Poem by Wallace Stevens

"The Public Square" is a poem from the second
edition (1931) of
Wallace Stevens's first book of poetry,
Harmonium. It was first
published in 1923, so it is one of
the few poems in the collection that is not free of copyright, but it
is quoted here in full as justified by fair use for scholarly
commentary.

 A slash of angular blacks
 Like a fractured edifice
 That was buttressed by blue slats
 In a coma of the moon.

 A slash and the edifice fell,
 Pylon and pier fell down.
 A mountain-blue cloud arose
 Like a thing in which they fell,

 Fell slowly as when at night
 A languid janitor bears
 His lantern through colonnades
 And the architecture swoons.

 It turned cold and silent.
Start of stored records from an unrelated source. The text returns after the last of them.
Lemma skip_next_at h sk d :
  skip_at h sk d ->
  fst (skip_next sk) = Some (index h d) /\ skip_at h (snd (skip_next sk)) (S d).
Proof.
  intros [-> | ->].
  - destruct d as [|d]; unfold skip_next, skip; cbn [skip_n skip_iter].
    + pose proof (next_advance h 0) as E. cbn [advance] in E. rewrite E.
      split; [done | right; done].
    + pose proof (nth_advance h 0 (S d)) as E. cbn [advance] in E.
      rewrite Nat.add_0_r in E. rewrite E. split; [done | right; done].
  - unfold skip_next; cbn [skip_n skip_iter]. rewrite next_advance.
    split; [done | right; done].
Qed.

End Stream.

Section Properties.
Context {H : Type} `{Hasher H}.

(** C14: the [n] first values of the stream are the [n] first
    [bits]-bit slices of the concatenated digests (low bits first,
    re-hashing with a marker byte when a digest is used up), for every
    index width up to 8 bits; in particular the stream never ends. *)
Theorem take_stream_spec (h : H) (bits n : nat) :
  (0 < bits <= 8)%nat ->
  take_stream (Z.of_nat bits) n (new h) = map (fun k => Some (ref_index bits h k)) (seq 0 n).
Proof.
  intros Hb. rewrite (take_stream_inv h bits n 0 (new h) Hb (new_inv h)).
  apply map_ext. intros k. reflexivity.
Qed.

(** C22: after any number of draws the [u8] counter [eaten] stays in
    [0, 64] (so [eaten - limit] and [bits - need] never wrap) and the
    next index is below 64, a valid bit index of a [usize] bitmap. *)
Theorem stream_bounds (h : H) (n : nat) :
  0 <= eaten (advance n (new h)) <= 64 /\
  exists x, fst (next (advance n (new h))) = Some x /\ 0 <= x < 64.
Proof.
  destruct (advance_inv h n) as (g & e & _ & He & Heat & _). split; [lia|].
  exists (index h n). rewrite next_advance. split; [done | apply index_range].
Qed.

End Properties.

(** ** The crate's unit test [hash_stream] *)

(** [MockHasher(Cell<usize>, &'static [u64])]: [finish] returns the
    next value of the slice and advances the cell; [write] does nothing.
    Past the end of the slice the Rust mock panics; the model returns 0
    there, which the test never reaches (42 six-bit draws use 252 bits,
    four digests). *)
Record MockHasher := mk_mock { mock_cell : nat }.

Definition MOCK_DIGESTS : list Z :=
  [0xb289207185103081; 0x9551349140f38d30; 0x81f79d71b6996175; 0x0aa9a279a59238a1].

Lemma mock_digests_range n : in_width 64 (List.nth n MOCK_DIGESTS 0).
Proof.
  unfold in_width.
  do 4 (destruct n as [|n]; [simpl; lia|]). destruct n; simpl; lia.
Qed.

#[export] Instance mock_hasher : Hasher MockHasher := {
  finish h := (List.nth (mock_cell h) MOCK_DIGESTS 0, mk_mock (S (mock_cell h)));
  write_u8 _ h := h;
  finish_range h := mock_digests_range (mock_cell h)
}.

(** The equivalence theorem at the mock hasher, 6-bit indices. *)
Lemma take_stream_spec_witness :
  (0 < 6 <= 8)%nat /\
  take_stream (Z.of_nat 6) 12 (new (mk_mock 0)) =
  map (fun k => Some (ref_index 6 (mk_mock 0) k)) (seq 0 12).
Proof. split; [lia | apply take_stream_spec; lia]. Defined.

End HashStream.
Then
 The square began to clear.
 The bijou of Atlas, the moon,
 Was last with its porcelain leer.

The violence of an edifice's demolition is matched by the violence of
the poem's language, particularly in the first two stanzas. The
slow-motion collapse is captured in the surreal atmosphere created by
the third stanza. The final stanza etches a precise image of the
square's clearing.

The harshness of the poem can be compared to the brutal encounter with
Berserk in "Anecdote of the Prince of Peacocks", with which it shares
an architectural motif.

Buttel detects the influence of Cubism.